Las constituciones especiales promulgadas por el Ministro general, P. Marino Sormano (Roma, 7 de abril de 1686), que fueron confirmadas por el Papa Inocencio XI, ordenaban en el artículo 65 la elección de un "escritor" que tendría las funciones de un cronista. Su inclusión en las constituciones de los Colegios de Propaganda Fide obedecía al interés de los superiores generales de la Orden por los estudios históricos que venían promoviendo desde algunos decenios atrás. Un cronista para cada provincia.

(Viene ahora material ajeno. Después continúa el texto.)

Lemma disconnectPrisma_server_starts
    (db : world -> event -> completion value) (w w' : world) :
  disconnectPrisma db true w = (Normal tt, w') ->
  exists later, trace w' = trace w ++ EvDisconnect Main :: later.
Proof.
  unfold disconnectPrisma, try_catch. cbn [negb].
  unfold bind, request, emit. cbn [heap trace await_all].
  destruct (db _ (EvDisconnect Main)) as [a|e].
  - destruct (db _ (EvDisconnect Primary)) as [b|e].
    + unfold bind.
      destruct a, b; cbn [await]; unfold ret, throw; cbn [heap trace];
        intros [= <-]; cbn [trace]; rewrite <- !app_assoc; eexists; reflexivity.
    + intros [= <-]; cbn [trace]; rewrite <- !app_assoc; eexists; reflexivity.
  - intros [= <-]; cbn [trace]; rewrite <- !app_assoc; eexists; reflexivity.
Qed.

(** X11. The signal handler always ends by exiting with code 0: it logs the
    signal, then runs [disconnectPrisma] in the world that leaves (on the
    server the next event is the request to disconnect the main connection,
    and what follows is what [disconnectPrisma] does there), and reaches
    [process.exit(0)] whether or not the connections could be closed. *)
Theorem shutdown_exits_zero
    (db : world -> event -> completion value) (isServer : bool)
    (signal : string) (w : world) :
  let logged :=
    {| heap := heap w;
       trace := trace w ++
                [EvLog ("Received " +:+ signal +:+ ", shutting down gracefully...")] |} in
  exists w',
    shutdown db isServer signal w = (Normal 0%Z, w') /\
    disconnectPrisma db isServer logged = (Normal tt, w') /\
    if isServer then
      exists later, trace w' = trace logged ++ EvDisconnect Main :: later
    else w' = logged.
Proof.
  cbv zeta.
  set (logged := {| heap := heap w;
                    trace := trace w ++
                      [EvLog ("Received " +:+ signal +:+ ", shutting down gracefully...")] |}).
  assert (Hshutdown : shutdown db isServer signal w =
            match disconnectPrisma db isServer logged with
            | (Normal _, w') => (Normal 0%Z, w')
            | (Throw e, w') => (Throw e, w')
            end) by reflexivity.
  destruct (disconnectPrisma_never_throws db isServer logged) as (w' & Hrun & _).
  rewrite Hshutdown, Hrun. exists w'.
  split; [reflexivity|]. split; [reflexivity|].
  destruct isServer.
  - apply (disconnectPrisma_server_starts db logged w' Hrun).
  - unfold disconnectPrisma, try_catch in Hrun. cbn [negb] in Hrun.
    unfold ret in Hrun. congruence.
Qed.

De hecho, los franciscanos habían destacado en el siglo XVI por su labor como cronistas, baste mencionar los nombres de Juan de Torquemada y los Veintiún libros rituales de la Monarquía Indiana, Jerónimo de Mendieta y la Historia Eclesiástica Indiana, Diego de Landa y la Relación de las cosas de Yucatán, Bernardino de Sahagún y su Historia General de las cosas de Nueva España, clásica gala de la Orden franciscana, todos, verdaderos e ilustres historiadores. Y en el siglo XVII, qué decir de la obra de fray Antonio Tello, en la provincia de Santiago de Jalisco, Crónica miscelánea de la Santa Provincia de Xalisco en 6 libros; de Juan de Acevedo, en la provincia de Yucatán, Arte de la lengua de los yucatanos, Instrucciones catequéticas y morales para los indios, Manual o compendio elemental del idioma yucateco y una Miscelánea maya. Alonso Ávila, en la Provincia del Santo Evangelio, Panegírico de Nuestra Señora del Pilar de Zaragoza (1679). Juan Mendoza, en la ciudad de México, varios tomos de Sermones y panegíricos, publicados de 1672 a 1686. Pedro Aguirre, mexicano por nacimiento, cronista y provincial de los franciscanos de la provincia de san Diego de México y calificador de la Inquisición, Apología por la precedencia de los religiosos de la provincia de San Diego de la Nueva España.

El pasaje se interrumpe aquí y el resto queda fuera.